Information given below:

(* ===== verification/Vfs.v ===== *)
(** * Virtual file system ([fs/vfs.c], [include/fs/vfs.h])

    The layer between paths and file systems: nodes, the table of operations a
    file system supplies, canonicalisation and resolution of paths, mount
    points, and the calls that dispatch to the table of a node.

    A pointer to a node is its address, [0] when null.  The node store is the
    interface [NodeStore]; what a file system does is a table [vfs_ops] of
    functions on the store.  A function returns [None] where the C code would
    touch memory it does not own: a node that is not in the store, or a path
    buffer written past its end.  Every path is a valid string; the three tests
    for a null path are not represented. *)

From S2P Require Import Prelude CString.

Definition VFS_FILE : Z := 0x01.
Definition VFS_DIRECTORY : Z := 0x02.
Definition O_CREAT : Z := 0x0040.
Definition O_TRUNC : Z := 0x0200.
Definition VFS_NAME_MAX : nat := 255.
Definition VFS_TYPE_FILE : Z := 1.
Definition VFS_TYPE_DIR : Z := 2.

(** The octal modes 0644 and 0755. *)
Definition MODE_0644 : Z := 0x1A4.
Definition MODE_0755 : Z := 0x1ED.

(** [errno.h] *)
Definition ENOENT : Z := 2.
Definition ENOMEM : Z := 12.
Definition ENOTDIR : Z := 20.
Definition EINVAL : Z := 22.
Definition ENOSPC : Z := 28.
Definition ENOSYS : Z := 38.

(** [sizeof(dir_path)], [sizeof(canon)], [sizeof(scratch)]: [VFS_NAME_MAX * 16]. *)
Definition PATH_BUF : nat := 4080.
#[global] Arguments VFS_NAME_MAX : simpl never.
#[global] Arguments PATH_BUF : simpl never.

(** ** Data *)

(** [vfs_node_t]; [vn_name] holds the 256 bytes of the array. *)
Record vfs_node := VfsNode {
  vn_name : list Z;
  vn_flags : Z;
  vn_mode : Z;
  vn_uid : Z;
  vn_gid : Z;
  vn_size : Z;
  vn_inode : Z;
  vn_atime : Z;
  vn_mtime : Z;
  vn_ctime : Z;
  vn_refcount : Z;
  vn_ops : Z;
  vn_impl : Z;
  vn_mountpoint : Z;
  vn_mount : Z }.

Definition eta_node (n : vfs_node) : vfs_node :=
  VfsNode (vn_name n) (vn_flags n) (vn_mode n) (vn_uid n) (vn_gid n) (vn_size n) (vn_inode n)
    (vn_atime n) (vn_mtime n) (vn_ctime n) (vn_refcount n) (vn_ops n) (vn_impl n)
    (vn_mountpoint n) (vn_mount n).
Definition set_vn_size (n : vfs_node) (v : Z) : vfs_node := ltac:(set_field eta_node vn_size n v).
Definition set_vn_refcount (n : vfs_node) (v : Z) : vfs_node :=
  ltac:(set_field eta_node vn_refcount n v).
Definition set_vn_mountpoint (n : vfs_node) (v : Z) : vfs_node :=
  ltac:(set_field eta_node vn_mountpoint n v).
Definition set_vn_mount (n : vfs_node) (v : Z) : vfs_node :=
  ltac:(set_field eta_node vn_mount n v).

Record vfs_dirent := VfsDirent { de_name : list Z; de_inode : Z; de_type : Z; de_size : Z }.

Record vfs_stat_t := VfsStat {
  st_size : Z; st_type : Z; st_mode : Z; st_uid : Z; st_gid : Z;
  st_atime : Z; st_mtime : Z; st_ctime : Z }.

Definition is_dir (n : vfs_node) : bool := negb (vn_flags n .& VFS_DIRECTORY =? 0).

(** [vfs_ops_t]: a null function pointer is [None].  [read] also returns the
    bytes it put in the caller's buffer; [write] takes the bytes of the
    caller's buffer, whose length is [size]. *)
Record vfs_ops (FS : Type) := VfsOps {
  op_read : option (Z -> Z -> Z -> FS -> option (Z * list Z * FS));
  op_write : option (Z -> Z -> list Z -> FS -> option (Z * FS));
  op_finddir : option (Z -> list Z -> FS -> option (Z * FS));
  op_readdir : option (Z -> Z -> FS -> option (option vfs_dirent * FS));
  op_mkdir : option (Z -> list Z -> Z -> FS -> option (Z * FS));
  op_create : option (Z -> list Z -> Z -> FS -> option (Z * FS));
  op_unlink : option (Z -> list Z -> FS -> option (Z * FS));
  op_open : option (Z -> Z -> FS -> option FS);
  op_close : option (Z -> FS -> option FS) }.
Arguments VfsOps {FS}.
Arguments op_read {FS}. Arguments op_write {FS}. Arguments op_finddir {FS}.
Arguments op_readdir {FS}. Arguments op_mkdir {FS}. Arguments op_create {FS}.
Arguments op_unlink {FS}. Arguments op_open {FS}. Arguments op_close {FS}.

(** The memory the nodes live in: [*node], and [*node = n]. *)
Class NodeStore (FS : Type) := {
  get_node : FS -> Z -> option vfs_node;
  set_node : Z -> vfs_node -> FS -> FS }.

(** The static [vfs_root_node] and the store. *)
Record vfs (FS : Type) := Vfs { vfs_root_node : Z; vfs_store : FS }.
Arguments Vfs {FS}. Arguments vfs_root_node {FS}. Arguments vfs_store {FS}.

(** ** Paths *)

(** A buffer filled by [strncpy(buf, s, n)] and terminated at [buf[n]]. *)
Definition copy_string (s : list Z) (n : nat) : list Z := c_str (strncpy_bytes s n ++ [0]).

(** [while ( *p == '/') p++] *)
Fixpoint skip_slashes (p : list Z) : list Z :=
  match p with
  | x :: p' => if x =? 47 then skip_slashes p' else p
  | [] => []
  end.

(** [while ( *p && *p != '/') p++]: how far [p] moves. *)
Fixpoint name_len (p : list Z) : nat :=
  match p with
  | x :: p' => if negb (x =? 0) && negb (x =? 47) then S (name_len p') else 0
  | [] => 0
  end.

(** What one component does to [parts[0..depth-1]]. *)
Definition canon_push (parts : list (list Z)) (start : list Z) : list (list Z) :=
  if (ch start =? 46) && (ch (tl start) =? 0) then parts
  else if (ch start =? 46) && (ch (tl start) =? 46) && (ch (tl (tl start)) =? 0) then
    (if (0 <? length parts)%nat then take (length parts - 1) parts else parts)
  else if (length parts <? 64)%nat then parts ++ [start] else parts.

(** The tokenising loop; every iteration consumes a character. *)
Fixpoint canon_parts (fuel : nat) (p : list Z) (parts : list (list Z)) : list (list Z) :=
  match fuel with
  | O => parts
  | S fuel =>
      if ch p =? 0 then parts
      else
        let p := skip_slashes p in
        if ch p =? 0 then parts
        else
          let start := take (name_len p) p in
          let p := drop (name_len p) p in
          let p := if ch p =? 0 then p else tl p in
          canon_parts fuel p (canon_push parts start)
  end.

End of Information given.

**Exercise directions**
Output the entire set of records exactly as shown.

**Worked solution**
(* ===== verification/Vfs.v ===== *)
(** * Virtual file system ([fs/vfs.c], [include/fs/vfs.h])

    The layer between paths and file systems: nodes, the table of operations a
    file system supplies, canonicalisation and resolution of paths, mount
    points, and the calls that dispatch to the table of a node.

    A pointer to a node is its address, [0] when null.  The node store is the
    interface [NodeStore]; what a file system does is a table [vfs_ops] of
    functions on the store.  A function returns [None] where the C code would
    touch memory it does not own: a node that is not in the store, or a path
    buffer written past its end.  Every path is a valid string; the three tests
    for a null path are not represented. *)

From S2P Require Import Prelude CString.

Definition VFS_FILE : Z := 0x01.
Definition VFS_DIRECTORY : Z := 0x02.
Definition O_CREAT : Z := 0x0040.
Definition O_TRUNC : Z := 0x0200.
Definition VFS_NAME_MAX : nat := 255.
Definition VFS_TYPE_FILE : Z := 1.
Definition VFS_TYPE_DIR : Z := 2.

(** The octal modes 0644 and 0755. *)
Definition MODE_0644 : Z := 0x1A4.
Definition MODE_0755 : Z := 0x1ED.

(** [errno.h] *)
Definition ENOENT : Z := 2.
Definition ENOMEM : Z := 12.
Definition ENOTDIR : Z := 20.
Definition EINVAL : Z := 22.
Definition ENOSPC : Z := 28.
Definition ENOSYS : Z := 38.

(** [sizeof(dir_path)], [sizeof(canon)], [sizeof(scratch)]: [VFS_NAME_MAX * 16]. *)
Definition PATH_BUF : nat := 4080.
#[global] Arguments VFS_NAME_MAX : simpl never.
#[global] Arguments PATH_BUF : simpl never.

(** ** Data *)

(** [vfs_node_t]; [vn_name] holds the 256 bytes of the array. *)
Record vfs_node := VfsNode {
  vn_name : list Z;
  vn_flags : Z;
  vn_mode : Z;
  vn_uid : Z;
  vn_gid : Z;
  vn_size : Z;
  vn_inode : Z;
  vn_atime : Z;
  vn_mtime : Z;
  vn_ctime : Z;
  vn_refcount : Z;
  vn_ops : Z;
  vn_impl : Z;
  vn_mountpoint : Z;
  vn_mount : Z }.

Definition eta_node (n : vfs_node) : vfs_node :=
  VfsNode (vn_name n) (vn_flags n) (vn_mode n) (vn_uid n) (vn_gid n) (vn_size n) (vn_inode n)
    (vn_atime n) (vn_mtime n) (vn_ctime n) (vn_refcount n) (vn_ops n) (vn_impl n)
    (vn_mountpoint n) (vn_mount n).
Definition set_vn_size (n : vfs_node) (v : Z) : vfs_node := ltac:(set_field eta_node vn_size n v).
Definition set_vn_refcount (n : vfs_node) (v : Z) : vfs_node :=
  ltac:(set_field eta_node vn_refcount n v).
Definition set_vn_mountpoint (n : vfs_node) (v : Z) : vfs_node :=
  ltac:(set_field eta_node vn_mountpoint n v).
Definition set_vn_mount (n : vfs_node) (v : Z) : vfs_node :=
  ltac:(set_field eta_node vn_mount n v).

Record vfs_dirent := VfsDirent { de_name : list Z; de_inode : Z; de_type : Z; de_size : Z }.

Record vfs_stat_t := VfsStat {
  st_size : Z; st_type : Z; st_mode : Z; st_uid : Z; st_gid : Z;
  st_atime : Z; st_mtime : Z; st_ctime : Z }.

Definition is_dir (n : vfs_node) : bool := negb (vn_flags n .& VFS_DIRECTORY =? 0).

(** [vfs_ops_t]: a null function pointer is [None].  [read] also returns the
    bytes it put in the caller's buffer; [write] takes the bytes of the
    caller's buffer, whose length is [size]. *)
Record vfs_ops (FS : Type) := VfsOps {
  op_read : option (Z -> Z -> Z -> FS -> option (Z * list Z * FS));
  op_write : option (Z -> Z -> list Z -> FS -> option (Z * FS));
  op_finddir : option (Z -> list Z -> FS -> option (Z * FS));
  op_readdir : option (Z -> Z -> FS -> option (option vfs_dirent * FS));
  op_mkdir : option (Z -> list Z -> Z -> FS -> option (Z * FS));
  op_create : option (Z -> list Z -> Z -> FS -> option (Z * FS));
  op_unlink : option (Z -> list Z -> FS -> option (Z * FS));
  op_open : option (Z -> Z -> FS -> option FS);
  op_close : option (Z -> FS -> option FS) }.
Arguments VfsOps {FS}.
Arguments op_read {FS}. Arguments op_write {FS}. Arguments op_finddir {FS}.
Arguments op_readdir {FS}. Arguments op_mkdir {FS}. Arguments op_create {FS}.
Arguments op_unlink {FS}. Arguments op_open {FS}. Arguments op_close {FS}.

(** The memory the nodes live in: [*node], and [*node = n]. *)
Class NodeStore (FS : Type) := {
  get_node : FS -> Z -> option vfs_node;
  set_node : Z -> vfs_node -> FS -> FS }.

(** The static [vfs_root_node] and the store. *)
Record vfs (FS : Type) := Vfs { vfs_root_node : Z; vfs_store : FS }.
Arguments Vfs {FS}. Arguments vfs_root_node {FS}. Arguments vfs_store {FS}.

(** ** Paths *)

(** A buffer filled by [strncpy(buf, s, n)] and terminated at [buf[n]]. *)
Definition copy_string (s : list Z) (n : nat) : list Z := c_str (strncpy_bytes s n ++ [0]).

(** [while ( *p == '/') p++] *)
Fixpoint skip_slashes (p : list Z) : list Z :=
  match p with
  | x :: p' => if x =? 47 then skip_slashes p' else p
  | [] => []
  end.

(** [while ( *p && *p != '/') p++]: how far [p] moves. *)
Fixpoint name_len (p : list Z) : nat :=
  match p with
  | x :: p' => if negb (x =? 0) && negb (x =? 47) then S (name_len p') else 0
  | [] => 0
  end.

(** What one component does to [parts[0..depth-1]]. *)
Definition canon_push (parts : list (list Z)) (start : list Z) : list (list Z) :=
  if (ch start =? 46) && (ch (tl start) =? 0) then parts
  else if (ch start =? 46) && (ch (tl start) =? 46) && (ch (tl (tl start)) =? 0) then
    (if (0 <? length parts)%nat then take (length parts - 1) parts else parts)
  else if (length parts <? 64)%nat then parts ++ [start] else parts.

(** The tokenising loop; every iteration consumes a character. *)
Fixpoint canon_parts (fuel : nat) (p : list Z) (parts : list (list Z)) : list (list Z) :=
  match fuel with
  | O => parts
  | S fuel =>
      if ch p =? 0 then parts
      else
        let p := skip_slashes p in
        if ch p =? 0 then parts
        else
          let start := take (name_len p) p in
          let p := drop (name_len p) p in
          let p := if ch p =? 0 then p else tl p in
          canon_parts fuel p (canon_push parts start)
  end.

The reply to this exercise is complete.